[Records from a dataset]
- - -
(** * Data *)

Definition SUPDRV_IDC_VERSION : Z := 0x00010000.
Definition SUP_IDC_CODE (Function : Z) : Z := Z.lor 0xc0ffee00 (Z.land 0xff Function).
Definition SUPDRV_IDC_REQ_CONNECT : Z := SUP_IDC_CODE 1.
Definition SUPDRV_IDC_REQ_DISCONNECT : Z := SUP_IDC_CODE 2.
Definition SUPDRV_IDC_REQ_GET_SYMBOL : Z := SUP_IDC_CODE 3.
Definition SUPDRV_IDC_REQ_COMPONENT_REGISTER_FACTORY : Z := SUP_IDC_CODE 10.
Definition SUPDRV_IDC_REQ_COMPONENT_DEREGISTER_FACTORY : Z := SUP_IDC_CODE 11.
Definition SUPDRVIDCREQ_CONNECT_MAGIC_COOKIE : Z := 0x69726f74.

(** The sizes of the requests on a 64-bit host. *)
Definition SUPDRVIDCREQHDR_size : Z := 16.
Definition SUPDRVIDCREQCONNECT_size : Z := 40.
Definition SUPDRVIDCREQGETSYM_size : Z := 32.
Definition SUPDRVIDCREQCOMP_size : Z := 24.

Record SUPDRVIDCREQ := mkIdcReq {
  rq_cb : Z;
  rq_pSession : ptr;
  rq_u32MagicCookie : Z;
  rq_uReqVersion : Z;
  rq_uMinVersion : Z;
  rq_pszModule : option (list Z);
  rq_pszSymbol : option (list Z);
  rq_pFactory : ptr;
}.

(** What is stored in the output union. *)
Inductive IdcOut : Type :=
| OutNone
| OutConnect (pSession : ptr) (uSessionVersion uDriverVersion uDriverRevision : Z)
| OutSymbol (pfnSymbol : option ptr).

(** The function's result, [Hdr.rc] and the output when they are stored, the state and the
    calls. *)
Record IdcRes := mkIdcRes {
  ir_ret : Z;
  ir_rc : option Z;
  ir_out : IdcOut;
  ir_x : SUPDRVDEVEXT;
  ir_ev : list event;
}.

(** [ic_rAlloc] to [ic_rTableSpin]: as for [supdrvCreateSession]; [ic_facmem]: the memory of
    the factories; [ic_rReg], [ic_rUsage]: a registration and a usage record; [ic_pReq]: the
    address of the request, on the caller's stack. *)
Record IdcEnv := mkIdcEnv {
  ic_rAlloc : option ptr;
  ic_rSpin : Z * Z;
  ic_rTable : option ptr;
  ic_rTableSpin : Z * Z;
  ic_rcGipFree : Z;
  ic_facmem : gmap Z SUPDRVFACTORY;
  ic_rReg : option ptr;
  ic_rcLock : Z;
  ic_rUsage : option ptr;
  ic_VBOX_SVN_REV : Z;
  ic_pReq : ptr;
}.

Definition set_fac (f : FacState) (x : SUPDRVDEVEXT) : SUPDRVDEVEXT :=
  set_parts (x_objs x) (x_mem x) (x_ldr x) f (x_gip x) (x_sess x) (x_sessSpinlock x) (x_handles x) x.
Definition set_xldr (l : LdrState) (x : SUPDRVDEVEXT) : SUPDRVDEVEXT :=
  set_parts (x_objs x) (x_mem x) l (x_fac x) (x_gip x) (x_sess x) (x_sessSpinlock x) (x_handles x) x.

(** * The support driver's side *)

(** The major versions agree. *)
Definition same_major (a b : Z) : bool := Z.land a 0xffff0000 =? Z.land b 0xffff0000.

Section server.
Context (env : IdcEnv).

Definition idc_CONNECT (x : SUPDRVDEVEXT) (pSession : option SUPDRVSESSION) (pReq : SUPDRVIDCREQ) : IdcRes :=
  let invalid := mkIdcRes VERR_INVALID_PARAMETER (Some VERR_INVALID_PARAMETER) OutNone x [] in
  if negb (rq_pSession pReq =? NULL) then invalid
  else if negb (rq_u32MagicCookie pReq =? SUPDRVIDCREQ_CONNECT_MAGIC_COOKIE) then invalid
  else if (rq_uReqVersion pReq <? rq_uMinVersion pReq) || negb (same_major (rq_uMinVersion pReq) (rq_uReqVersion pReq))
  then invalid
  else
    match pSession with
    | Some _ => invalid
    | None =>
        let rev := ic_VBOX_SVN_REV env in
        if (SUPDRV_IDC_VERSION <? rq_uMinVersion pReq) || negb (same_major (rq_uMinVersion pReq) SUPDRV_IDC_VERSION)
        then mkIdcRes VINF_SUCCESS (Some VERR_VERSION_MISMATCH)
               (OutConnect NULL 0xffffffff SUPDRV_IDC_VERSION rev) x []
        else
          let '(rc, p, x, ev) :=
            supdrvCreateSession x false (ic_rAlloc env) (ic_rSpin env) (ic_rTable env) (ic_rTableSpin env)
              NIL_RTPROCESS NIL_RTR0PROCESS in
          if RT_FAILURE rc
          then mkIdcRes VINF_SUCCESS (Some rc) (OutConnect NULL SUPDRV_IDC_VERSION SUPDRV_IDC_VERSION rev) x ev
          else (* [Hdr.pSession] becomes the session, too *)
            mkIdcRes VINF_SUCCESS (Some rc) (OutConnect p SUPDRV_IDC_VERSION SUPDRV_IDC_VERSION rev) x ev
    end.

(** A null session fails [SUP_IS_SESSION_VALID]. *)
Definition null_session : SUPDRVSESSION := mkSession NULL 0 NULL NIL_RTHANDLETABLE 0 0 0 0.

(** [None]: a null session is used; the OS specific code refuses such a request before. *)
Definition supdrvIDC (uReq : Z) (x : SUPDRVDEVEXT) (pSession : option SUPDRVSESSION) (pReq : SUPDRVIDCREQ)
    : option IdcRes :=
  let bad_size := Some (mkIdcRes VERR_INVALID_PARAMETER (Some VERR_INVALID_PARAMETER) OutNone x []) in
  if from_option (λ s, negb (s_R0Process s =? NIL_RTR0PROCESS)) false pSession
  then Some (mkIdcRes VERR_INVALID_PARAMETER None OutNone x [])
  else if uReq =? SUPDRV_IDC_REQ_CONNECT then
    if negb (rq_cb pReq =? SUPDRVIDCREQCONNECT_size) then bad_size else Some (idc_CONNECT x pSession pReq)
  else if uReq =? SUPDRV_IDC_REQ_DISCONNECT then
    if negb (rq_cb pReq =? SUPDRVIDCREQHDR_size) then bad_size
    else
      match pSession with
      | None => None
      | Some s =>
          let '(x, ev) := supdrvCloseSession x s (ic_rcGipFree env) in
          Some (mkIdcRes VINF_SUCCESS (Some VINF_SUCCESS) OutNone x ev)
      end
  else if uReq =? SUPDRV_IDC_REQ_GET_SYMBOL then
    if negb (rq_cb pReq =? SUPDRVIDCREQGETSYM_size) then bad_size
    else
      match pSession with
      | None => None
      | Some s =>
          let '(rc, pfn, l) :=
            supdrvIDC_LdrGetSymbol (x_ldr x) (s_self s) (x_aFunctions x) (rq_pszModule pReq) (rq_pszSymbol pReq)
              (ic_rUsage env) in
          Some (mkIdcRes VINF_SUCCESS (Some rc) (OutSymbol pfn) (set_xldr l x) [])
      end
  else if uReq =? SUPDRV_IDC_REQ_COMPONENT_REGISTER_FACTORY then
    if negb (rq_cb pReq =? SUPDRVIDCREQCOMP_size) then bad_size
    else
      let '(rc, f, ev) :=
        SUPR0ComponentRegisterFactory (x_fac x) (ic_facmem env) (default null_session pSession) (rq_pFactory pReq)
          (ic_rReg env) (ic_rcLock env) in
      Some (mkIdcRes VINF_SUCCESS (Some rc) OutNone (set_fac f x) ev)
  else if uReq =? SUPDRV_IDC_REQ_COMPONENT_DEREGISTER_FACTORY then
    if negb (rq_cb pReq =? SUPDRVIDCREQCOMP_size) then bad_size
    else
      let '(rc, f, ev) :=
        SUPR0ComponentDeregisterFactory (x_fac x) (default null_session pSession) (rq_pFactory pReq) (ic_rcLock env) in
      Some (mkIdcRes VINF_SUCCESS (Some rc) OutNone (set_fac f x) ev)
  else Some (mkIdcRes VERR_NOT_SUPPORTED None OutNone x []).

(** A pointer that is no session of the driver is taken to have another [pDevExt]. *)
Definition SUPDrvLinuxIDC (uReq : Z) (x : SUPDRVDEVEXT) (ppReq : ptr) (pReq : SUPDRVIDCREQ) : option IdcRes :=
  let ret rc := Some (mkIdcRes rc None OutNone x []) in
  if negb (VALID_PTR ppReq) then ret VERR_INVALID_POINTER
  else if negb (rq_pSession pReq =? NULL) then
    if negb (VALID_PTR (rq_pSession pReq)) then ret VERR_INVALID_PARAMETER
    else
      match x_sess x !! rq_pSession pReq with
      | None => ret VERR_INVALID_PARAMETER
      | Some s => supdrvIDC uReq x (Some s) pReq
      end
  else if negb (uReq =? SUPDRV_IDC_REQ_CONNECT) then ret VERR_INVALID_PARAMETER
  else supdrvIDC uReq x None pReq.

(** * The client *)

(** [g_pMainHandle], and [s.pSession] of every handle structure. *)
Record IdcClient := mkIdcClient {
  c_pMainHandle : ptr;
  c_pSession : gmap Z ptr;
}.

Definition set_main (old new : ptr) (c : IdcClient) : IdcClient :=
  if c_pMainHandle c =? old then mkIdcClient new (c_pSession c) else c.
Definition set_hSession (pHandle p : ptr) (c : IdcClient) : IdcClient :=
  mkIdcClient (c_pMainHandle c) (<[pHandle := p]> (c_pSession c)).
Definition hSession (c : IdcClient) (pHandle : ptr) : ptr := default NULL (c_pSession c !! pHandle).

(** [Hdr.rc] is [VERR_WRONG_ORDER] before the call. *)
Definition supR0IdcNativeCall (uReq : Z) (x : SUPDRVDEVEXT) (pReq : SUPDRVIDCREQ)
    : option (Z * IdcOut * SUPDRVDEVEXT * list event) :=
  match SUPDrvLinuxIDC uReq x (ic_pReq env) pReq with
  | None => None
  | Some r =>
      Some (if RT_SUCCESS (ir_ret r) then default VERR_WRONG_ORDER (ir_rc r) else ir_ret r, ir_out r, ir_x r, ir_ev r)
  end.

Definition hdr_req (cb : Z) (pSession : ptr) : SUPDRVIDCREQ := mkIdcReq cb pSession 0 0 0 None None NULL.

Definition SUPR0IdcClose (c : IdcClient) (x : SUPDRVDEVEXT) (pHandle : ptr)
    : option (Z * IdcClient * SUPDRVDEVEXT * list event) :=
  if negb (VALID_PTR pHandle) then Some (VERR_INVALID_POINTER, c, x, [])
  else if hSession c pHandle =? NULL then Some (VERR_INVALID_HANDLE, c, x, [])
  else if negb (VALID_PTR (hSession c pHandle)) then Some (VERR_INVALID_HANDLE, c, x, [])
  else
    match supR0IdcNativeCall SUPDRV_IDC_REQ_DISCONNECT x (hdr_req SUPDRVIDCREQHDR_size (hSession c pHandle)) with
    | None => None
    | Some (rc, _, x, ev) =>
        Some (rc, if RT_SUCCESS rc then set_main pHandle NULL (set_hSession pHandle NULL c) else c, x, ev)
    end.

(** What is stored through an optional pointer. *)
Definition store_opt (p : ptr) (v : Z) : list (ptr * Z) := if negb (p =? NULL) then [(p, v)] else [].

(** The result holds the stores through the three optional pointers, in order. *)
Definition SUPR0IdcOpen (c : IdcClient) (x : SUPDRVDEVEXT) (pHandle : ptr) (uReqVersion uMinVersion : Z)
    (puSessionVersion puDriverVersion puDriverRevision : ptr)
    : option (Z * list (ptr * Z) * IdcClient * SUPDRVDEVEXT * list event) :=
  if negb (VALID_PTR pHandle) then Some (VERR_INVALID_POINTER, [], c, x, [])
  else
    let c := set_hSession pHandle NULL c in
    if negb (VALID_PTR_OR_NULL puSessionVersion) then Some (VERR_INVALID_POINTER, [], c, x, [])
    else
      let out1 := store_opt puSessionVersion 0 in
      if negb (VALID_PTR_OR_NULL puDriverVersion) then Some (VERR_INVALID_POINTER, out1, c, x, [])
      else
        let out2 := out1 ++ store_opt puDriverVersion 0 in
        if negb (VALID_PTR_OR_NULL puDriverRevision) then Some (VERR_INVALID_POINTER, out2, c, x, [])
        else
          let out3 := out2 ++ store_opt puDriverRevision 0 in
          if negb ((uMinVersion =? 0) || same_major uMinVersion SUPDRV_IDC_VERSION)
          then Some (VERR_INVALID_PARAMETER, out3, c, x, [])
          else if negb ((uReqVersion =? 0) || same_major uReqVersion SUPDRV_IDC_VERSION)
          then Some (VERR_INVALID_PARAMETER, out3, c, x, [])
          else
            let uDefaultMinVersion := Z.land SUPDRV_IDC_VERSION 0xffff0000 in
            let uMinVersion := if (uMinVersion =? 0) || (uMinVersion <? uDefaultMinVersion)
                               then uDefaultMinVersion else uMinVersion in
            let uReqVersion := if (uReqVersion =? 0) || (uReqVersion <? uDefaultMinVersion)
                               then uDefaultMinVersion else uReqVersion in
            let Req := mkIdcReq SUPDRVIDCREQCONNECT_size NULL SUPDRVIDCREQ_CONNECT_MAGIC_COOKIE uReqVersion uMinVersion
                         None None NULL in
            match supR0IdcNativeCall SUPDRV_IDC_REQ_CONNECT x Req with
            | None => None
            | Some (rc, OutConnect pSession uSessionVersion uDriverVersion uDriverRevision, x, ev) =>
                if RT_SUCCESS rc then
                  let c := set_hSession pHandle pSession c in
                  let out := out3 ++ store_opt puSessionVersion uSessionVersion
                             ++ store_opt puDriverVersion uDriverVersion
                             ++ store_opt puDriverRevision uDriverRevision in
                  if VALID_PTR pSession && (uMinVersion <=? uSessionVersion)
                     && same_major uSessionVersion SUPDRV_IDC_VERSION
                  then Some (rc, out, set_main NULL pHandle c, x, ev)
                  else
                    match SUPR0IdcClose c x pHandle with
                    | None => None
                    | Some (_, c, x, ev') => Some (VERR_VERSION_MISMATCH, out, c, x, ev ++ ev')
                    end
                else Some (rc, out3, c, x, ev)
            | Some (rc, _, x, ev) => Some (rc, out3, c, x, ev)
            end.

Definition SUPR0IdcGetSession (c : IdcClient) (pHandle : ptr) : ptr :=
  if negb (VALID_PTR pHandle) then NULL
  else if negb (VALID_PTR (hSession c pHandle)) then NULL
  else hSession c pHandle.

Definition supR0IdcGetHandleFromSession (c : IdcClient) (pSession : ptr) : ptr :=
  let pHandle := c_pMainHandle c in
  if VALID_PTR pHandle && (hSession c pHandle =? pSession) then pHandle else NULL.

(** ** Components *)

Definition idc_component (uReq : Z) (c : IdcClient) (x : SUPDRVDEVEXT) (pHandle pFactory : ptr)
    : option (Z * SUPDRVDEVEXT * list event) :=
  if negb (VALID_PTR pHandle) then Some (VERR_INVALID_HANDLE, x, [])
  else if negb (VALID_PTR (hSession c pHandle)) then Some (VERR_INVALID_HANDLE, x, [])
  else
    match supR0IdcNativeCall uReq x
            (mkIdcReq SUPDRVIDCREQCOMP_size (hSession c pHandle) 0 0 0 None None pFactory) with
    | None => None
    | Some (rc, _, x, ev) => Some (rc, x, ev)
    end.

Definition SUPR0IdcComponentRegisterFactory := idc_component SUPDRV_IDC_REQ_COMPONENT_REGISTER_FACTORY.
Definition SUPR0IdcComponentDeregisterFactory := idc_component SUPDRV_IDC_REQ_COMPONENT_DEREGISTER_FACTORY.

(** ** Stubs *)

(** [ppfn]: the stub's static variable.  A success that stores no symbol leaves the union
    as the input has it, [pszModule], which is NULL. *)
Definition supR0IdcGetSymbol (c : IdcClient) (x : SUPDRVDEVEXT) (pHandle ppfn : ptr) (pszName : list Z)
    : option (ptr * SUPDRVDEVEXT) :=
  match supR0IdcNativeCall SUPDRV_IDC_REQ_GET_SYMBOL x
          (mkIdcReq SUPDRVIDCREQGETSYM_size (hSession c pHandle) 0 0 0 None (Some pszName) NULL) with
  | None => None
  | Some (rc, out, x, _) =>
      Some (if RT_SUCCESS rc then match out with OutSymbol pfn => default NULL pfn | _ => NULL end else ppfn, x)
  end.

Definition supR0IdcGetSymbolBySession (c : IdcClient) (x : SUPDRVDEVEXT) (pSession ppfn : ptr) (pszName : list Z)
    : option (ptr * SUPDRVDEVEXT) :=
  let pHandle := supR0IdcGetHandleFromSession c pSession in
  if negb (pHandle =? NULL) then supR0IdcGetSymbol c x pHandle ppfn pszName else Some (ppfn, x).

(** What a stub of the name calls, NULL for nothing, with its static variable and the state
    after; [pSession] is the stub's argument. *)
Definition idc_stub (szName : string) (s_pfn : ptr) (c : IdcClient) (x : SUPDRVDEVEXT) (pSession : ptr)
    : option (ptr * SUPDRVDEVEXT) :=
  if s_pfn =? NULL then supR0IdcGetSymbolBySession c x pSession s_pfn (bytes_of szName) else Some (s_pfn, x).

Definition stub_ObjRegister := idc_stub "SUPR0ObjRegister".
Definition stub_ObjAddRef := idc_stub "SUPR0ObjAddRef".
Definition stub_ObjRelease := idc_stub "SUPR0ObjRelease".
Definition stub_ObjVerifyAccess := idc_stub "SUPR0ObjVerifyAccess".
End server.

(** * Lemmas *)

Lemma set_fac_inv x f : dev_inv x → fac_inv f → dev_inv (set_fac f x).
Proof. intros [H1 H2 H3 H4 H5 H6 H7] Hf. by split. Qed.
- - -
### EXERCISE PROMPT
For the string "mkIdcReq", give the number of lines in the data that contain it, and only that number.

### TASK SOLUTION
5